§ YOUR ASSIGNMENT
Your answer must consist of exactly the lines below, starting with the line with "NodeFlowConfigDevice.v" and going on through the line with "StartupSpec.v", and nothing else.

§ DATA SECTION
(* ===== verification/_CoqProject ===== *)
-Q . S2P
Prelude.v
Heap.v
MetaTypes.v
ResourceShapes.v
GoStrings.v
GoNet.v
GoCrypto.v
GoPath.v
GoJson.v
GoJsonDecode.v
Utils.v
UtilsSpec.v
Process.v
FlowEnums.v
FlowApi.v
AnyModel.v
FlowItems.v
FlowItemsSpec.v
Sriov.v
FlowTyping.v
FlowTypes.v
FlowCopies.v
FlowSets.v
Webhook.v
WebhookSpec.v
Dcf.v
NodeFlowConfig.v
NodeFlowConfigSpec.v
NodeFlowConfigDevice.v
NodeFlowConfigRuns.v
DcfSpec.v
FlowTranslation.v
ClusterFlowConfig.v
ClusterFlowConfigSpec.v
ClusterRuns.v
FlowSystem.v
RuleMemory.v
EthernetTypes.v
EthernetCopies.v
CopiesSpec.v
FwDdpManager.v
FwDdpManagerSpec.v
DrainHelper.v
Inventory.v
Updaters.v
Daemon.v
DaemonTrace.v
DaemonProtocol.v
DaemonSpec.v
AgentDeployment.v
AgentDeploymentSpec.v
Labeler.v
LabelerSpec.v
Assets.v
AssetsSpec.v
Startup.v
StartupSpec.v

* * *

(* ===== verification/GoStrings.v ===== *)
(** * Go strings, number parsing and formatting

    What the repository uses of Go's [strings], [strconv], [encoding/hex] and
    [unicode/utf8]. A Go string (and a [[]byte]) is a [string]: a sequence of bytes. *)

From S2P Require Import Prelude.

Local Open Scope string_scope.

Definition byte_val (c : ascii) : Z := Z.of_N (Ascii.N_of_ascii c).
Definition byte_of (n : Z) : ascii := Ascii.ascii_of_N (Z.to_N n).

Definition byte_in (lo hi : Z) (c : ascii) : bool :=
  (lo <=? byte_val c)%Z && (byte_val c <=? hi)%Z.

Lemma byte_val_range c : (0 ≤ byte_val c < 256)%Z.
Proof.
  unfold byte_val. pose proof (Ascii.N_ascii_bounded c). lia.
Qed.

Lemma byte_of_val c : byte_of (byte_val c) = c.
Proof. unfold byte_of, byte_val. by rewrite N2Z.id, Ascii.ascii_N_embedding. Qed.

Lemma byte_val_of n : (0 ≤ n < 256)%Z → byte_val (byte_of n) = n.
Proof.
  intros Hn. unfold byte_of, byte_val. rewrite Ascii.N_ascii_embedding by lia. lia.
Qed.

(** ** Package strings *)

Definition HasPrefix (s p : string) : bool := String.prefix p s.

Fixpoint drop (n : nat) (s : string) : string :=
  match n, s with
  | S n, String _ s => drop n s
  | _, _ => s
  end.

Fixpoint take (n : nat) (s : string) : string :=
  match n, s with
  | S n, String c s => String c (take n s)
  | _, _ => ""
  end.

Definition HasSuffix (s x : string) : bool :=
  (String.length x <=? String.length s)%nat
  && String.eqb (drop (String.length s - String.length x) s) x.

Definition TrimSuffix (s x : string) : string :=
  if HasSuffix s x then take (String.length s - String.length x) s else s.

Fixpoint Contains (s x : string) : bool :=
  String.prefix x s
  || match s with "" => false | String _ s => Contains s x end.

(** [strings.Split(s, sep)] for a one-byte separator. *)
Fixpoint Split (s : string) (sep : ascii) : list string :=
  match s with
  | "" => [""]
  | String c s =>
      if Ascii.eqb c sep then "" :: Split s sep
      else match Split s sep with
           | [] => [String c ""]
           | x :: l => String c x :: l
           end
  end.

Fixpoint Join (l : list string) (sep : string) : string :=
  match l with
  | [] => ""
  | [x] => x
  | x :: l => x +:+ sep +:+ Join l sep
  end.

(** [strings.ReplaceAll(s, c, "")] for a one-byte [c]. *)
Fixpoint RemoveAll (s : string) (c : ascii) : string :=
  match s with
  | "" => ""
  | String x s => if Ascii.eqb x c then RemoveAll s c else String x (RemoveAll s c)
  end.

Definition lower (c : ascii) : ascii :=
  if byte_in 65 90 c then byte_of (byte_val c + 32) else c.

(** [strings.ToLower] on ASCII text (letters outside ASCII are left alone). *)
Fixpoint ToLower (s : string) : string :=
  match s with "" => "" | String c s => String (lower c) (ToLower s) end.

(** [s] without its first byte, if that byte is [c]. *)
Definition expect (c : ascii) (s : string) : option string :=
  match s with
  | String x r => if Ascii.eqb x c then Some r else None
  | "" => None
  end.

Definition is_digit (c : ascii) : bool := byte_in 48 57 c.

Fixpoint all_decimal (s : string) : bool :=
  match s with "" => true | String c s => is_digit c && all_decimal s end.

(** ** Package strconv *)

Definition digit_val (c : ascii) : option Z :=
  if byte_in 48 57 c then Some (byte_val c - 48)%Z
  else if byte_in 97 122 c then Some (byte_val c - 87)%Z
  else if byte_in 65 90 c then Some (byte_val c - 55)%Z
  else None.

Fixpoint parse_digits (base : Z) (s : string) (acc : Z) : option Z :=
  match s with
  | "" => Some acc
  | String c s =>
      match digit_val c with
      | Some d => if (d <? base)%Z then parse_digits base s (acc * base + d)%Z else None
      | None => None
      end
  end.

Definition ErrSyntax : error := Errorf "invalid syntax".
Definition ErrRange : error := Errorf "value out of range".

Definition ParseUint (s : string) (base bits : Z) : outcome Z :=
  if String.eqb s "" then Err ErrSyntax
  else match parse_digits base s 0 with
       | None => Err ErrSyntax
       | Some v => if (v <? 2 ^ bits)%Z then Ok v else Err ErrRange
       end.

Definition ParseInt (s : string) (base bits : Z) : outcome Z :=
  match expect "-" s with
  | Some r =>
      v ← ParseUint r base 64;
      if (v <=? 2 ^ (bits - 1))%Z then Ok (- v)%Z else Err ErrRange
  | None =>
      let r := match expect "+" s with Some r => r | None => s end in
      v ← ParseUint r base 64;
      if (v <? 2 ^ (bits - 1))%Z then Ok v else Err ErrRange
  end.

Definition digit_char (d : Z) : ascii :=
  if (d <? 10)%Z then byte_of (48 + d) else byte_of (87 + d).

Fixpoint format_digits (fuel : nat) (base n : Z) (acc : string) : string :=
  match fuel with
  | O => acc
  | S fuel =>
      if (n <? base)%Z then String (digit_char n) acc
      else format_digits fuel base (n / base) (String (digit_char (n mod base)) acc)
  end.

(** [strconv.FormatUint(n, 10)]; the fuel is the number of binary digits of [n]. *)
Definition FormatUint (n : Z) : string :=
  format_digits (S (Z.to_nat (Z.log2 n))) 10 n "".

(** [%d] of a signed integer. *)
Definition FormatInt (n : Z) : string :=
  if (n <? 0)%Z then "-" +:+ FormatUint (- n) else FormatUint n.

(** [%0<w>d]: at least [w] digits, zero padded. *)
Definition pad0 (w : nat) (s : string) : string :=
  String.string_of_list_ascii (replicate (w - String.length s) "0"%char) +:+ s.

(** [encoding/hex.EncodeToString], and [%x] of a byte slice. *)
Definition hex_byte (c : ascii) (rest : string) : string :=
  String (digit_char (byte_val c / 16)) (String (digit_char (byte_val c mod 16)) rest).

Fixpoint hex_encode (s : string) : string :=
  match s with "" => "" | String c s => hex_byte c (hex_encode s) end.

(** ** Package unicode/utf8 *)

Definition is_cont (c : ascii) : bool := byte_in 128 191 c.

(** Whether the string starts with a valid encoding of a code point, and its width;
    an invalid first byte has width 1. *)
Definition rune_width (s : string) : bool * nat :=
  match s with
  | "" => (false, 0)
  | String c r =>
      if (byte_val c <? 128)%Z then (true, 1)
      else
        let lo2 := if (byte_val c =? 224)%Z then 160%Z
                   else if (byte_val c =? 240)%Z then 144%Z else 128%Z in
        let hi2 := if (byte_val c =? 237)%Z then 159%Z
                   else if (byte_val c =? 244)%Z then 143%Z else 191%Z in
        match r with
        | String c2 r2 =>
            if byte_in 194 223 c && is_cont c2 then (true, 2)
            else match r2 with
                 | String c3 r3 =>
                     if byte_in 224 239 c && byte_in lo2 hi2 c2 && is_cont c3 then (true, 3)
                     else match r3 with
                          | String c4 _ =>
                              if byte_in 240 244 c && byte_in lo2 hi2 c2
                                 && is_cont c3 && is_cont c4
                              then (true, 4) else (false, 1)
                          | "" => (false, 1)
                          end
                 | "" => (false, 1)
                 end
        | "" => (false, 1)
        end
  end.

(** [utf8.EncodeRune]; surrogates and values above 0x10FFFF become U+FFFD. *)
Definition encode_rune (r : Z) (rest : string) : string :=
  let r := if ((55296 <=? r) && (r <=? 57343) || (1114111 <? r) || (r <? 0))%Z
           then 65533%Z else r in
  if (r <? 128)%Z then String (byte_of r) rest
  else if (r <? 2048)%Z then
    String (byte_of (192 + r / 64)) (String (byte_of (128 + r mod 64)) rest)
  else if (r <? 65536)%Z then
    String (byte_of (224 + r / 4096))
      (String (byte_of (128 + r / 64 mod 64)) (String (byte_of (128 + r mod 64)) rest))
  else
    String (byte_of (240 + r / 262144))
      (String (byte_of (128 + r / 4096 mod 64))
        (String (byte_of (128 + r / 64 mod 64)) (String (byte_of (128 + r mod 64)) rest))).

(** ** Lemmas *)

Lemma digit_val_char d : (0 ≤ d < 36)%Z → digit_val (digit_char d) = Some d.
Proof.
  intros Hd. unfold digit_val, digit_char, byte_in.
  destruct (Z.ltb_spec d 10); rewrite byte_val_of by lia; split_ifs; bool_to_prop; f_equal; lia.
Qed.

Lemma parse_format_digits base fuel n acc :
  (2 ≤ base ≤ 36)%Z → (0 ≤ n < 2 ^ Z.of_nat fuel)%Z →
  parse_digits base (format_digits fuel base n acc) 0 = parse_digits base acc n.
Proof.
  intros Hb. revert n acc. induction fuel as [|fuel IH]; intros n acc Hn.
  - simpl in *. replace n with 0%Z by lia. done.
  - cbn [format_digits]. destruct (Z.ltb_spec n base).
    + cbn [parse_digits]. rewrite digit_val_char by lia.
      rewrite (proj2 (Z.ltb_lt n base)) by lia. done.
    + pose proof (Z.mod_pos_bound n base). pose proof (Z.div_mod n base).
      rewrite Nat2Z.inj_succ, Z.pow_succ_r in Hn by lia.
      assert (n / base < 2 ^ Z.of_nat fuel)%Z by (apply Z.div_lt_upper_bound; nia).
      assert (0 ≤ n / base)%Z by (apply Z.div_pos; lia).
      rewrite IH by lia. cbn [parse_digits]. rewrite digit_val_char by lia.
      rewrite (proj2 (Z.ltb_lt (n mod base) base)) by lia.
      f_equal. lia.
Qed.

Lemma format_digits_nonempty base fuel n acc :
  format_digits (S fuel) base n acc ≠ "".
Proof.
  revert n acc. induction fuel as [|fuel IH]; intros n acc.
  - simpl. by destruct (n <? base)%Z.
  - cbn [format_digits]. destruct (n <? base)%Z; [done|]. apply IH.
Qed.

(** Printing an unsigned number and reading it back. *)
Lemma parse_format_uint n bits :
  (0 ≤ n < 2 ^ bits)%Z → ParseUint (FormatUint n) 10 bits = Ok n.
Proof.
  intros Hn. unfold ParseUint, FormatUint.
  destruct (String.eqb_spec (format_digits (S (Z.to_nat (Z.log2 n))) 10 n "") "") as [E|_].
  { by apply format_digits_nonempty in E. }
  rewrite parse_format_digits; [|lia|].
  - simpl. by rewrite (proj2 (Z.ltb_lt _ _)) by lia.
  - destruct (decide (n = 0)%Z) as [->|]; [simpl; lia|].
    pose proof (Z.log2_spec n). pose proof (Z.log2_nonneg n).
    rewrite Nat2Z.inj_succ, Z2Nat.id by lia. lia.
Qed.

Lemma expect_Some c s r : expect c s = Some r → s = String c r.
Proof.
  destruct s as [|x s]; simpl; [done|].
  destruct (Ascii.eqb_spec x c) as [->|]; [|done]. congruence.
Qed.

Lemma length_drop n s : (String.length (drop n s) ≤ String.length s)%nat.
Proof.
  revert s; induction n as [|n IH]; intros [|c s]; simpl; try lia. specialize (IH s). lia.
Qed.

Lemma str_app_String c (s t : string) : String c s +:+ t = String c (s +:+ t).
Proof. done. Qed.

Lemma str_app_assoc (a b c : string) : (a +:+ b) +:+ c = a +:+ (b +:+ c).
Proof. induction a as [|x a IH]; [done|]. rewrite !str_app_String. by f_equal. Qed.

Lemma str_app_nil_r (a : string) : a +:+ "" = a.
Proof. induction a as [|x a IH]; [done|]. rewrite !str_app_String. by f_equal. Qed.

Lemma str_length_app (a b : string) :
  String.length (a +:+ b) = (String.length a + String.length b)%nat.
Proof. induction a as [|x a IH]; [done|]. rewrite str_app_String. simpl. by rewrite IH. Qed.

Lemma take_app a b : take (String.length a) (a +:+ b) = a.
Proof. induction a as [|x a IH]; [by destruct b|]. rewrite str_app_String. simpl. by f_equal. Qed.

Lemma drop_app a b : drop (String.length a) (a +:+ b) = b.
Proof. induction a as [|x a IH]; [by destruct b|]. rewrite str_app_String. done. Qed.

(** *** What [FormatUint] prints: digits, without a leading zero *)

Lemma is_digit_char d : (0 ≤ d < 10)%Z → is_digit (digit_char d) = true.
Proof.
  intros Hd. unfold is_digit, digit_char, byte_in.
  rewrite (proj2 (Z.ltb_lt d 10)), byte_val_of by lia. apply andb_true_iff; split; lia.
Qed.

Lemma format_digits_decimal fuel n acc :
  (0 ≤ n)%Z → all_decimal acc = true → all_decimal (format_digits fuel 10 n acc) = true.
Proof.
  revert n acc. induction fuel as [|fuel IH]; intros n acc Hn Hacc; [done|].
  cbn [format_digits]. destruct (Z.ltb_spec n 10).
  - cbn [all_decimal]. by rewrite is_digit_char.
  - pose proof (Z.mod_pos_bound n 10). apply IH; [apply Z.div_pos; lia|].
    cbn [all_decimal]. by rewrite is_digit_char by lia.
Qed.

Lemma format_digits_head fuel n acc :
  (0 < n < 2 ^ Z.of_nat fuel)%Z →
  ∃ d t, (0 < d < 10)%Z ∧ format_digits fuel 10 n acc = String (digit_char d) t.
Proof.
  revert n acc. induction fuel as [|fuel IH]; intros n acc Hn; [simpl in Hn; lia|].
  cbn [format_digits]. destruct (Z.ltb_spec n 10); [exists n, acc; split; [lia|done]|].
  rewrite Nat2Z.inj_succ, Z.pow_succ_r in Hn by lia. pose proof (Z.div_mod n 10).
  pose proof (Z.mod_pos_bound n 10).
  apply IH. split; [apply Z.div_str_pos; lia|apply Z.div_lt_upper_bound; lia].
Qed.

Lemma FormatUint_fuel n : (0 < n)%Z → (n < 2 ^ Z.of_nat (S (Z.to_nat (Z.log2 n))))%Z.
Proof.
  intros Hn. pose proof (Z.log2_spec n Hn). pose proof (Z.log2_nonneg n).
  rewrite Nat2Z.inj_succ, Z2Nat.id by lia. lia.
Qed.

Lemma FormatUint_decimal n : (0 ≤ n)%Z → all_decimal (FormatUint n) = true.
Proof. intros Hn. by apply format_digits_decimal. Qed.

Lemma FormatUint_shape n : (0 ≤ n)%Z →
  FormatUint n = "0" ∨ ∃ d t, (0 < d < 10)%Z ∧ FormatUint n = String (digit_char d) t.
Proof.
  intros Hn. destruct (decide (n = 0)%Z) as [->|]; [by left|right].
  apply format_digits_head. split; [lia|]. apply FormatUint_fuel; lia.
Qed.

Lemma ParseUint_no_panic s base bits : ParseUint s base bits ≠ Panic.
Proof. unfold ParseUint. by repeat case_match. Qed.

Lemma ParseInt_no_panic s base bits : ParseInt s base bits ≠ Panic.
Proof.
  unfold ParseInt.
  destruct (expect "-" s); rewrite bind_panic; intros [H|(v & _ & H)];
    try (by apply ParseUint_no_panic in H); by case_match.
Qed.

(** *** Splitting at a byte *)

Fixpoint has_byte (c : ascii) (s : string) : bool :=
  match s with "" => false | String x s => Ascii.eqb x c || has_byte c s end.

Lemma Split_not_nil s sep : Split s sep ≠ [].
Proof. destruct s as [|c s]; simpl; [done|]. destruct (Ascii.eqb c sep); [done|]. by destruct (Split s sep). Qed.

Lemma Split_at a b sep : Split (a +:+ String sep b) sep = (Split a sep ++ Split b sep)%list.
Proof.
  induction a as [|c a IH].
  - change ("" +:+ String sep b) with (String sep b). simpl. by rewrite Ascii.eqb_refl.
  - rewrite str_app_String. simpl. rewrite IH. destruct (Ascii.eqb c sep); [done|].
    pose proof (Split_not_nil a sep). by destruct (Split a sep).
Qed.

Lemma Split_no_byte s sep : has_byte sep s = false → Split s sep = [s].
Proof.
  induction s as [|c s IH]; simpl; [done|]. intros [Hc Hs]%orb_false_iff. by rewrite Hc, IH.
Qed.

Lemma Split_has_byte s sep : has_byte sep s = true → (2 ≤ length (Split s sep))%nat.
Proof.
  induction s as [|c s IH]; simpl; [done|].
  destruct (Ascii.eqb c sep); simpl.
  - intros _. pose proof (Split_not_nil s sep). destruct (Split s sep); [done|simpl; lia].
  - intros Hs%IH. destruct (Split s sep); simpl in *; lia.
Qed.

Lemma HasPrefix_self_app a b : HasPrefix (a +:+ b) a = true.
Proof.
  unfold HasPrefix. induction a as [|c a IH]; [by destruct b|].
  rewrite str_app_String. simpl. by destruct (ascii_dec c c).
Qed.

§ RESULT FOR THIS EXERCISE
NodeFlowConfigDevice.v
NodeFlowConfigRuns.v
DcfSpec.v
FlowTranslation.v
ClusterFlowConfig.v
ClusterFlowConfigSpec.v
ClusterRuns.v
FlowSystem.v
RuleMemory.v
EthernetTypes.v
EthernetCopies.v
CopiesSpec.v
FwDdpManager.v
FwDdpManagerSpec.v
DrainHelper.v
Inventory.v
Updaters.v
Daemon.v
DaemonTrace.v
DaemonProtocol.v
DaemonSpec.v
AgentDeployment.v
AgentDeploymentSpec.v
Labeler.v
LabelerSpec.v
Assets.v
AssetsSpec.v
Startup.v
StartupSpec.v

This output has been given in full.